The vehicle provided by the embodiment is applicable to the track data processing method provided by any embodiment, and has corresponding functions and beneficial effects.
Example six
A sixth embodiment of the present invention also provides a storage medium containing computer executable instructions which, when executed by a computer processor, are for performing a track data processing method comprising:
determining whether a current obstacle is associated with a historical obstacle according to previous track data of the historical obstacle and current track data of the current obstacle detected by a vehicle radar;
and if the current obstacle is associated with the historical obstacle, updating the current track data of the current obstacle according to the current track data of the current obstacle and the previous track data of the historical obstacle.
Of course, the storage medium containing the computer executable instructions provided in the embodiments of the present invention is not limited to the method operations described above, and may also perform the related operations in the track data processing method provided in any embodiment of the present invention.
From the above description of embodiments, it will be clear to a person skilled in the art that the present invention may be implemented by means of software and necessary general purpose hardware, but of course also by means of hardware, although in many cases the former is a preferred embodiment. Based on such understanding, the technical solution of the present invention may be embodied essentially or in a part contributing to the prior art in the form of a software product, which may be stored in a computer readable storage medium, such as a floppy disk, a Read-Only Memory (ROM), a random access Memory (Random Access Memory, RAM), a FLASH Memory (FLASH), a hard disk, or an optical disk of a computer, etc., and include several instructions for causing a computer device (which may be a personal computer, a server, or a network device, etc.) to execute the method according to the embodiments of the present invention.

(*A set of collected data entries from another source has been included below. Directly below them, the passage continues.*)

(** X1.  The first requirement that authorizes grants the call: the
    refusals before it are forgotten and the requirements after it are
    not asked. *)
Theorem authorize_first_grant (before after : list SecurityRequirement)
    (r : SecurityRequirement) :
  Forall refuses before ->
  req_authorize r = Return tt ->
  authorize (Some (before ++ r :: after)%list) = Return tt.
Proof.
  intros Hb Hr. unfold authorize.
  destruct (authorize_loop_passes_refusals before (r :: after) Hb None)
    as [exception' ->].
  simpl. rewrite Hr. reflexivity.
Qed.

Lemma authorize_first_grant_witness :
  authorize (Some ([unauthenticated; unauthenticated'] ++ grants :: [forbids])%list)
  = Return tt.
Proof.
  apply (authorize_first_grant [unauthenticated; unauthenticated'] [forbids]
           grants).
  - repeat constructor; eexists; split; reflexivity.
  - reflexivity.
Defined.

(** X2.  An exception that is neither [ForbiddenError] nor
    [UnauthorizedError] leaves [authorize] at once, as it is: the refusals
    recorded before it are dropped and the remaining requirements are not
    asked. *)
Theorem authorize_other_exception (before after : list SecurityRequirement)
    (r : SecurityRequirement) (ex : exn) :
  Forall refuses before ->
  req_authorize r = Raise ex ->
  isinstance ex ForbiddenError = false ->
  isinstance ex UnauthorizedError = false ->
  authorize (Some (before ++ r :: after)%list) = Raise ex.
Proof.
  intros Hb Hr Hf Hu. unfold authorize.
  destruct (authorize_loop_passes_refusals before (r :: after) Hb None)
    as [exception' ->].
  simpl. rewrite Hr, Hf, Hu. reflexivity.
Qed.

Lemma authorize_other_exception_witness :
  authorize (Some ([unauthenticated] ++ unavailable :: [grants])%list)
  = Raise (exn_msg RuntimeError "directory unreachable").
Proof.
  apply (authorize_other_exception [unauthenticated] [grants] unavailable).
  - repeat constructor; eexists; split; reflexivity.
  - reflexivity.
  - reflexivity.
  - reflexivity.
Defined.

(** X3.  When every requirement refuses with [UnauthorizedError],
    [authorize] raises the first of these refusals again, once all the
    requirements have been asked. *)
Theorem authorize_first_unauthorized (r : SecurityRequirement)
    (rest : list SecurityRequirement) (ex : exn) :
  req_authorize r = Raise ex ->
  isinstance ex UnauthorizedError = true ->
  Forall refuses rest ->
  authorize (Some (r :: rest)) = Raise ex.
Proof.
  intros Hr Hu Hrest.
  apply (authorize_only_unauthorized r rest ex Hr Hu). exact Hrest.
Qed.

Lemma authorize_first_unauthorized_witness :
  authorize (Some [unauthenticated; unauthenticated'])
  = Raise (exn_msg UnauthorizedError "who are you").
Proof.
  apply (authorize_first_unauthorized unauthenticated [unauthenticated']).
  - reflexivity.
  - reflexivity.
  - repeat constructor; eexists; split; reflexivity.
Defined.

(** As soon as a requirement fails with [ForbiddenError], after any
    number of [UnauthorizedError] refusals, [authorize] raises [NameError]
    for [ForbiddenException]: the failure itself is not raised again and
    the requirements after it, even one that would authorize, are not
    asked. *)
Theorem authorize_forbidden_NameError (before after : list SecurityRequirement)
    (r : SecurityRequirement) (ex : exn) :
  Forall refuses before ->
  req_authorize r = Raise ex ->
  isinstance ex ForbiddenError = true ->
  authorize (Some (before ++ r :: after)%list)
  = Raise (name_error "ForbiddenException").
Proof.
  intros Hb Hr Hf. unfold authorize.
  destruct (authorize_loop_passes_refusals before (r :: after) Hb None)
    as [exception' ->].
  apply (authorize_loop_forbidden r after exception' ex Hr Hf).
Qed.

Lemma authorize_forbidden_NameError_witness :
  authorize (Some ([unauthenticated] ++ forbids :: [grants])%list)
  = Raise (name_error "ForbiddenException").
Proof.
  apply (authorize_forbidden_NameError [unauthenticated] [grants] forbids
           (exn_msg ForbiddenError "not allowed")).
  - repeat constructor; eexists; split; reflexivity.
  - reflexivity.
  - reflexivity.
Defined.

(** ** [operation] *)

Lemma check_parameters_named (ps : list Param) :
  check_parameters ps = Return tt <-> Forall named_parameter ps.
Proof.
  induction ps as [| p ps IH]; simpl.
  - split; [constructor | reflexivity].
  - unfold named_parameter at 1.
    destruct (p_kind p) eqn:Hk.
    + rewrite IH. split.
      * intros H. constructor; [| exact H].
        unfold named_parameter. rewrite Hk. split; discriminate.
      * intros H. inversion H. assumption.
    + split; [discriminate |]. intros H. inversion H as [| ? ? [Hp _] _].
      congruence.
    + split; [discriminate |]. intros H. inversion H as [| ? ? [_ Hp] _].
      congruence.
Qed.

(** X4.  [operation] accepts a function exactly when it is a coroutine
    function without variadic parameter; what it refuses, it refuses with
    [TypeError]. *)
Theorem operation_accepts (security : option (list SecurityRequirement))
    (wrapped : function) :
  ((exists op, operation security wrapped = Return op)
   <-> fn_coroutine wrapped = true
       /\ Forall named_parameter (fn_signature wrapped))
  /\ (forall e, operation security wrapped = Raise e ->
        isinstance e TypeError = true).
Proof.
  unfold operation.
  destruct (fn_coroutine wrapped); simpl.
  - pose proof (check_parameters_named (fn_signature wrapped)) as Hc.
    destruct (check_parameters (fn_signature wrapped)) as [[] | e] eqn:Hchk;
      simpl.
    + split.
      * split; [intros _ | intros _; eexists; reflexivity].
        split; [reflexivity | apply Hc; reflexivity].
      * discriminate.
    + split.
      * split; [intros [op H]; discriminate |].
        intros [_ H]. apply Hc in H. discriminate.
      * intros e' He'. inversion He'; subst e'. clear - Hchk.
        induction (fn_signature wrapped) as [| p ps IH]; simpl in Hchk;
          [discriminate |].
        destruct (p_kind p); [apply IH; exact Hchk | |];
          inversion Hchk; reflexivity.
  - split.
    + split; [intros [op H]; discriminate | intros [H _]; discriminate].
    + intros e He. inversion He. reflexivity.
Qed.

(** The object that [operation] returns: its markers, its function facet
    and what a call does. *)
Lemma operation_shape
    (security : option (list SecurityRequirement)) (wrapped : function)
    (op : obj) :
  operation security wrapped = Return op ->
  is_operation op = true
  /\ is_resource op = false
  /\ exists f,
       as_function op = Return f
       /\ fn_signature f = fn_signature wrapped
       /\ fn_hints f = fn_hints wrapped
       /\ forall kw,
            fn_call f kw
            = match authorize security with
              | Return _ => fn_call wrapped kw
              | Raise e => Raise e
              end.
Proof.
  unfold operation. destruct (fn_coroutine wrapped); simpl; [| discriminate].
  destruct (check_parameters (fn_signature wrapped)); simpl; [| discriminate].
  intros H. inversion H; subst op. clear H.
  split; [reflexivity | split; [reflexivity |]].
  eexists. split; [reflexivity |].
  split; [reflexivity | split; [reflexivity |]].
  intros kw. simpl. destruct (authorize security); reflexivity.
Qed.

(** X5.  What [operation] returns is an operation and not a resource; it
    keeps the signature and the hints of the function, and a call first
    runs [authorize] on the requirements: when authorization fails the
    call raises that failure, whatever the function would do, and when it
    passes the call is the call of the function. *)
Theorem operation_authorizes_first
    (security : option (list SecurityRequirement)) (wrapped : function)
    (op : obj) :
  operation security wrapped = Return op ->
  is_operation op = true
  /\ is_resource op = false
  /\ exists f,
       as_function op = Return f
       /\ fn_signature f = fn_signature wrapped
       /\ fn_hints f = fn_hints wrapped
       /\ forall kw,
            fn_call f kw
            = match authorize security with
              | Return _ => fn_call wrapped kw
              | Raise e => Raise e
              end.
Proof.
  exact (operation_shape security wrapped op).
Qed.

Lemma operation_authorizes_first_witness :
  exists f,
    as_function (getattr guarded "get") = Return f
    /\ forall kw,
         fn_call f kw = Raise (exn_msg UnauthorizedError "who are you").
Proof.
  destruct (operation_authorizes_first
              (Some [unauthenticated; unauthenticated'])
              (nullary (Some (Plain str_type)) (Return (VStr "secret")))
              (getattr guarded "get") eq_refl)
    as [_ [_ [f [Hf [_ [_ Hcall]]]]]].
  exists f. split; [exact Hf | exact Hcall].
Defined.

(** X6.  When the requirements of the operation that a request reaches do
    not authorize the call, dispatch raises the failure of [authorize] as
    it is, once the parameters are bound: the function is not run and no
    response is encoded. *)
Theorem dispatch_not_authorized (ext : Externals) (self : Application)
    (w w1 : world) (resource : obj)
    (security : option (list SecurityRequirement)) (wrapped : function)
    (hints : list (string * hint)) (params : kwargs) (e : exn) :
  resolves_to self w resource ->
  operation security wrapped
  = Return (getattr resource (operation_name w)) ->
  fn_hints wrapped = Return hints ->
  bind_params ext (fn_signature wrapped) hints [] (stripped self w)
  = (w1, Return params) ->
  authorize security = Raise e ->
  _handle ext self w = (invoked params w1, Raise e).
Proof.
  intros Hres Hop Hh Hb Ha.
  destruct (operation_shape security wrapped _ Hop)
    as [Hisop [_ [f [Hf [Hsig [Hhints Hcall]]]]]].
  assert (Hd : dispatches_to self w f hints).
  { exists resource. repeat split; try assumption; try apply Hres.
    rewrite Hhints. exact Hh. }
  rewrite (handle_operation ext self w f hints Hd), Hsig, Hb, Hcall, Ha.
  reflexivity.
Qed.

Lemma dispatch_not_authorized_witness :
  let w := initial (request_for "GET" "/") in
  _handle ext0 (app_of guarded) w
  = (invoked [] (stripped (app_of guarded) w),
     Raise (exn_msg UnauthorizedError "who are you")).
Proof.
  simpl.
  refine (@dispatch_not_authorized ext0 (app_of guarded)
            (initial (request_for "GET" "/")) _ guarded
            (Some [unauthenticated; unauthenticated'])
            (nullary (Some (Plain str_type)) (Return (VStr "secret")))
            [("return", Plain str_type)] [] _ _ eq_refl eq_refl eq_refl
            eq_refl).
  split; reflexivity.
Defined.

(** ** [container_resource] and inner resources *)

Lemma getattr_resource_other (tag name : string) (o : obj) :
  name <> "_fondat_resource" ->
  getattr (resource tag o) name = getattr o name.
Proof.
  intros Hne. apply String.eqb_neq in Hne.
  destruct o; try reflexivity. simpl. rewrite Hne. reflexivity.
Qed.

(** X7.  A container is a resource, and a segment that names one of its
    resources resolves to that resource: traversal goes on from there.
    (Segments that begin with two underscores name attributes that every
    object has; they are not among the attributes of the model.) *)
Theorem container_resolves (resources : list (string * obj))
    (tag name : string) (r : obj) (rest : list string) :
  startswith name "__" = false ->
  name <> "_fondat_resource" ->
  lookup name resources = Some r ->
  is_resource r = true ->
  is_resource (container_resource resources tag) = true
  /\ traverse (container_resource resources tag) (name :: rest)
     = traverse r rest.
Proof.
  intros _ Hne Hl Hres. split; [reflexivity |].
  simpl. unfold _subordinate, container_resource.
  rewrite (getattr_resource_other tag name _ Hne). simpl. rewrite Hl.
  assert (Hn : is_None r = false).
  { destruct r; try reflexivity. discriminate. }
  rewrite Hn, Hres. reflexivity.
Qed.

Lemma container_resolves_witness :
  traverse nested ["c1"; "r2"] = Return leaf.
Proof.
  unfold nested.
  rewrite (proj2 (container_resolves
                    [("c1", container_resource [("r2", leaf)] "Container")]
                    "Container" "c1"
                    (container_resource [("r2", leaf)] "Container") ["r2"]
                    eq_refl ltac:(discriminate) eq_refl eq_refl)).
  rewrite (proj2 (container_resolves [("r2", leaf)] "Container" "r2" leaf []
                    eq_refl ltac:(discriminate) eq_refl eq_refl)).
  reflexivity.
Defined.

(** X8.  A segment that names none of the resources of a container makes
    traversal fail with [NotFoundError]: the container has no such
    attribute and is not subscriptable. *)
Theorem container_unknown_name (resources : list (string * obj))
    (tag name : string) (rest : list string) :
  startswith name "__" = false ->
  name <> "_fondat_resource" ->
  lookup name resources = None ->
  traverse (container_resource resources tag) (name :: rest)
  = Raise (exn_new NotFoundError).
Proof.
  intros _ Hne Hl. simpl. unfold _subordinate, container_resource.
  rewrite (getattr_resource_other tag name _ Hne). simpl. rewrite Hl.
  simpl. unfold resource. simpl. reflexivity.
Qed.

Lemma container_unknown_name_witness :
  traverse nested ["c2"; "r2"] = Raise (exn_new NotFoundError).
Proof.
  unfold nested.
  apply (container_unknown_name
           [("c1", container_resource [("r2", leaf)] "Container")]
           "Container" "c2" ["r2"] eq_refl).
  - discriminate.
  - reflexivity.
Defined.

Lemma getattr_setattr (ga : string -> option obj)
    (gi : option (string -> result obj)) (c : option (function * result obj))
    (name m : string) (v : obj) :
  getattr (setattr (PyObject ga gi c) name v) m
  = if String.eqb m name then v else getattr (PyObject ga gi c) m.
Proof.
  simpl. destruct (String.eqb m name); reflexivity.
Qed.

It should be noted that in the above-mentioned embodiment of the track data processing method, each unit and module included are only divided according to the functional logic, but not limited to the above-mentioned division, as long as the corresponding functions can be implemented, and in addition, specific names of each functional unit are only for convenience of distinguishing each other, and are not used for limiting the protection scope of the present invention.
Note that the above is only a preferred embodiment of the present invention and the technical principle applied. It will be understood by those skilled in the art that the present invention is not limited to the particular embodiments described herein, but is capable of various obvious changes, rearrangements and substitutions as will now become apparent to those skilled in the art without departing from the scope of the invention. Therefore, while the invention has been described in connection with the above embodiments, the invention is not limited to the embodiments, but may be embodied in many other equivalent forms without departing from the spirit or scope of the invention, which is set forth in the following claims.